(** What PostgreSQL documents of these statements, as the parent [q] is read. *)
Class KeyServer `{Server} `{!Failures} : Prop := {
  relations_differ : forall d q, NoDup (pt_relation <$> t_partition_parts (reading d q));
  parts_are_others : forall d q p, p ∈ t_partition_parts (reading d q) -> pt_relation p <> q;
  index_names_unique : forall d q p p' child, p ∈ t_partition_parts (reading d q) -> p' ∈ t_partition_parts (reading d q) ->
    schema_of (pt_relation p) = schema_of (pt_relation p') -> is_Some (pt_indexes p !! child) ->
    is_Some (pt_indexes p' !! child) -> pt_relation p = pt_relation p';
  (** Only a valid index that is a constraint's is attached to a constraint's. *)
  attached_is_whole : forall d q p n x name, p ∈ t_partition_parts (reading d q) -> pt_indexes p !! n = Some x ->
    px_attached x = Some name -> is_Some (t_constraints (reading d q) !! name) ->
    px_valid x = true /\ px_constraint x = true;
  locked_reads : forall s q d d', match s with LockTable _ | LockOnly _ => True | _ => False end ->
    run_stmt s d = Some d' -> reading d' q = reading d q;
  only_reads : forall primary columns q name d d', run_stmt (AddKey true q name (key_clause primary columns)) d = Some d' ->
    let t := reading d q in
    let t' := reading d' q in
    keeps t t' /\ t_partition_parts t' = t_partition_parts t
    /\ (exists k, k_type k = key_type primary /\ t_constraints t' = <[name := k]> (t_constraints t))
    /\ exists x, t_indexes t' !! name = Some x /\ (t_partition_parts t <> [] -> i_is_valid x = false);
  created_reads : forall child rel tail q d d', run_stmt (CreateIndex true true false child rel tail) d = Some d' -> q <> rel ->
    moved (on_part rel child (fun _ => Some fresh_index)) (reading d q) (reading d' q)
    /\ t_indexes (reading d' q) = t_indexes (reading d q);
  (** An index that is there, valid or not, is not built over. *)
  built_over : forall child rel tail q d p, p ∈ t_partition_parts (reading d q) -> pt_relation p = rel ->
    is_Some (pt_indexes p !! child) -> run_stmt (CreateIndex true true false child rel tail) d = None;
  (** A build that fails leaves its index, INVALID. *)
  failed_reads : forall child rel q d d', failed_build child rel d d' -> q <> rel ->
    moved (on_part rel child (fun _ => Some broken_index)) (reading d q) (reading d' q)
    /\ t_indexes (reading d' q) = t_indexes (reading d q);
  dropped_reads : forall schema child rel q d d', run_stmt (DropIndex true schema child) d = Some d' ->
    index_of (t_partition_parts (reading d q)) schema child rel ->
    moved (on_part rel child (fun _ => None)) (reading d q) (reading d' q)
    /\ t_indexes (reading d' q) = t_indexes (reading d q);
  adopted_reads : forall rel child words q d d', run_stmt (AddKeyUsing rel child words child) d = Some d' -> q <> rel ->
    moved (on_part rel child (fmap as_constraint)) (reading d q) (reading d' q)
    /\ t_indexes (reading d' q) = t_indexes (reading d q);
  attached_reads : forall name schema child rel q d d',
    run_stmt (AttachIndexOf (schema_of q) name schema child) d = Some d' ->
    index_of (t_partition_parts (reading d q)) schema child rel ->
    moved (on_part rel child (fmap (as_part_of name))) (reading d q) (reading d' q)
    /\ exists x, t_indexes (reading d' q) !! name = Some x
         /\ (i_is_valid x = true <-> all_attached name (t_partition_parts (reading d' q)));
}.

(** ** The statements of a recipe *)
Lemma run_stmts_cons_lock `{Server} s s' d : run_stmts [s; s'] d = d1 ← run_stmt s d; run_stmt s' d1.
Proof. cbn. destruct (run_stmt s d); [|done]. cbn. by destruct (run_stmt s' d0). Qed.

(** What a rule would run: the statements of its steps, but for checks that have none. *)
Definition to_run (e : Emitted) : list (list Stmt) :=
  List.filter (fun l => match l with [] => false | _ => true end) (statements e).

(** The statements of a build. *)
Definition build_sql (again : bool) (child rel tail : string) : list Stmt :=
  (if again then [DropIndex true (schema_of rel) child] else []) ++ [CreateIndex true true false child rel tail].

Section Partitions.
Context (i : Intent) (primary : bool) (name : string) (columns : list string).
#[local] Notation q := (in_qualified i).

(** The statements left for one partition. *)
Definition part_sql (p : KeyPart) : list (list Stmt) :=
  (if built p then []
   else [build_sql (bool_decide (is_Some (kp_index p))) (kp_child p) (kp_relation p) (" (" +:+ quoted_list columns +:+ ")")])
  ++ (if adopted p then [] else [[LockTable (kp_relation p); AddKeyUsing (kp_relation p) (kp_child p) (key_words primary) (kp_child p)]])
  ++ (if built p && attached_as name p then []
      else [[AttachIndexOf (schema_of (in_qualified i)) name (schema_of (kp_relation p)) (kp_child p)]]).

Definition only_sql : list Stmt :=
  [LockOnly (in_qualified i); AddKey true (in_qualified i) name (key_clause primary columns)].

Definition recipe_sql (there : bool) (todo : list KeyPart) : list (list Stmt) :=
  (if there then [] else [only_sql]) ++ concat (part_sql <$> todo).

Lemma part_steps_sql cols total n p :
  cols = quoted_list columns ->
  st_sql <$> part_steps i primary name cols total n p = part_sql p
  /\ Forall (fun s => st_action s = kApply) (part_steps i primary name cols total n p).
Proof.
  intros ->. unfold part_steps, part_sql. destruct (built p), (adopted p), (attached_as name p); csimpl; split; try done;
    repeat constructor; unfold build_part, set_details, build_sql; by destruct (bool_decide _).
Qed.

Lemma part_sql_nonempty p : Forall (fun l => l <> []) (part_sql p).
Proof.
  unfold part_sql. apply Forall_app; split; [|apply Forall_app; split].
  - case_match; [done|]. constructor; [|done]. unfold build_sql. by case_match.
  - case_match; [done|]. by repeat constructor.
  - case_match; [done|]. by repeat constructor.
Qed.

Lemma filter_nonempty (l : list (list Stmt)) :
  Forall (fun l => l <> []) l -> List.filter (fun l => match l with [] => false | _ => true end) l = l.
Proof. induction 1 as [|x l Hx _ IH]; [done|]. csimpl. destruct x; [done|]. by rewrite IH. Qed.

Lemma concat_parts total todo k :
  st_sql <$> concat (imap (fun j p => part_steps i primary name (quoted_list columns) total (S (k + j)) p) todo)
    = concat (part_sql <$> todo)
  /\ Forall (fun s => st_action s = kApply)
       (concat (imap (fun j p => part_steps i primary name (quoted_list columns) total (S (k + j)) p) todo)).
Proof.
  revert k; induction todo as [|p todo IH]; intros k; [done|]. rewrite imap_cons. csimpl.
  destruct (part_steps_sql (quoted_list columns) total (S (k + 0)) p eq_refl) as [Hs Ha].
  rewrite (imap_ext _ (fun j p => part_steps i primary name (quoted_list columns) total (S (S k + j)) p)).
  2: { intros j x _. unfold compose. by rewrite Nat.add_succ_r. }
  destruct (IH (S k)) as [Hs' Ha']. rewrite fmap_app, Hs, Hs'. split; [done|]. by apply Forall_app.
Qed.

Lemma recipe_statements t todo :
  to_run (unique_recipe i t primary name columns todo)
  = recipe_sql (bool_decide (is_Some (t_constraints t !! name))) todo.
Proof.
  unfold to_run, unique_recipe, recipe_sql.
  destruct (concat_parts (length todo) todo 0) as [Hs Ha]. simpl plus in Hs, Ha.
  assert (forall e, Forall (fun s => st_action s = kApply) (e_steps e) -> statements e = st_sql <$> e_steps e) as Hall.
  { intros e He. rewrite <- (statements_apply (e_steps e) He). done. }
  rewrite Hall; cbn [e_steps].
  - rewrite !fmap_app, !List.filter_app, Hs. rewrite (filter_nonempty (concat _)).
    + case_match; csimpl; by rewrite app_nil_r.
    + apply Forall_concat. apply Forall_fmap, Forall_forall. intros p _. apply part_sql_nonempty.
  - apply Forall_app; split; [case_match; by repeat constructor|]. apply Forall_app; split; [done|]. by repeat constructor.
Qed.

(** ** What the rule reads *)

(** An index that is in the way: valid and not unique. *)
Definition not_unique (x : PartIndex) : bool := px_valid x && negb (px_unique x).

Definition key_part (p : PartObs) : KeyPart :=
  {| kp_relation := pt_relation p; kp_child := partition_index_name (pt_relation p) name;
     kp_index := pt_indexes p !! partition_index_name (pt_relation p) name |}.

Definition index_fits (ox : option PartIndex) : Prop := match ox with Some x => not_unique x = false | None => True end.

Definition part_fits (p : PartObs) : Prop :=
  pt_partitioned p = false /\ (String.length (partition_index_name (pt_relation p) name) <= 63)%nat
  /\ index_fits (pt_indexes p !! partition_index_name (pt_relation p) name).

Lemma key_parts_fit parts :
  Forall part_fits parts -> key_parts not_unique name parts = Ok (key_part <$> parts).
Proof.
  induction 1 as [|p parts (Hp & Hl & Hx) _ IH]; [done|]. cbn [key_parts]. rewrite Hp, (proj2 (Nat.ltb_ge _ _) Hl).
  unfold index_fits in Hx. destruct (pt_indexes p !! _) as [x|] eqn:Hix; [rewrite Hx|];
    rewrite IH; cbn; unfold key_part; by rewrite Hix.
Qed.

(** The rule accepts the table, its key and its partitions. *)
Definition ready (t : TableObs) : Prop :=
  t_exists t = true /\ t_kind t = "partitioned_table"
  /\ partition_key_columns (t_partition_key t) <> []
  /\ partition_column_outside columns (partition_key_columns (t_partition_key t)) = None
  /\ Forall (fun c => exists x, t_columns t !! c = Some x /\ (primary = true -> c_not_null x = true)) columns
  /\ t_partition_parts t <> [] /\ Forall part_fits (t_partition_parts t).

(** Of the indexes attached to the constraint's, each bears the name the recipe gives it. *)
Definition ours (t : TableObs) : Prop :=
  forall p n x, p ∈ t_partition_parts t -> pt_indexes p !! n = Some x -> px_attached x = Some name ->
    n = partition_index_name (pt_relation p) name.

Definition todo_of (t : TableObs) : list KeyPart := key_part <$> t_partition_parts t.

Lemma keeps_trans t1 t2 t3 : keeps t1 t2 -> keeps t2 t3 -> keeps t1 t3.
Proof.
  intros (He & Hk & Hp & Hc) (He' & Hk' & Hp' & Hc'). split_and!; [congruence..|].
  intros c x (y & Hy & Hn)%Hc. apply Hc' in Hy as (z & Hz & Hn'). eauto.
Qed.

Lemma on_part_twice rel child f g parts :
  on_part rel child g (on_part rel child f parts) = on_part rel child (fun x => g (f x)) parts.
Proof.
  unfold on_part. rewrite <- list_fmap_compose. apply list_fmap_ext. intros _ p _. unfold compose.
  destruct (String.eqb (pt_relation p) rel) eqn:Hr; [|by rewrite Hr]. cbn [with_part_index pt_relation]. rewrite Hr.
  unfold with_part_index. cbn [pt_relation pt_partitioned pt_indexes]. f_equal.
  apply map_eq. intros n. destruct (decide (n = child)) as [->|Hn].
  - by rewrite !lookup_partial_alter_eq.
  - by rewrite !lookup_partial_alter_ne.
Qed.

Lemma moved_nothing rel child t : moved (on_part rel child (fun x => x)) t t.
Proof.
  split_and!; [split_and!; eauto|done|]. symmetry. unfold on_part. rewrite <- (list_fmap_id (t_partition_parts t)) at 2.
  apply list_fmap_ext. intros _ p _. case_match; [|done]. destruct p as [rel' part ixs]. unfold with_part_index. cbn. f_equal.
  apply map_eq. intros n. destruct (decide (n = child)) as [->|Hn]; [by rewrite lookup_partial_alter_eq|by rewrite lookup_partial_alter_ne].
Qed.

Lemma moved_twice rel child f g t1 t2 t3 :
  moved (on_part rel child f) t1 t2 -> moved (on_part rel child g) t2 t3 ->
  moved (on_part rel child (fun x => g (f x))) t1 t3.
Proof.
  intros (Hk & Hc & Hp) (Hk' & Hc' & Hp'). split_and!; [by eapply keeps_trans|congruence|].
  by rewrite Hp', Hp, on_part_twice.
Qed.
**********
### [What you will do]
Go through the records and pull out each line that includes the word "there".

### [Answer section]
  (** An index that is there, valid or not, is not built over. *)
Definition recipe_sql (there : bool) (todo : list KeyPart) : list (list Stmt) :=
  (if there then [] else [only_sql]) ++ concat (part_sql <$> todo).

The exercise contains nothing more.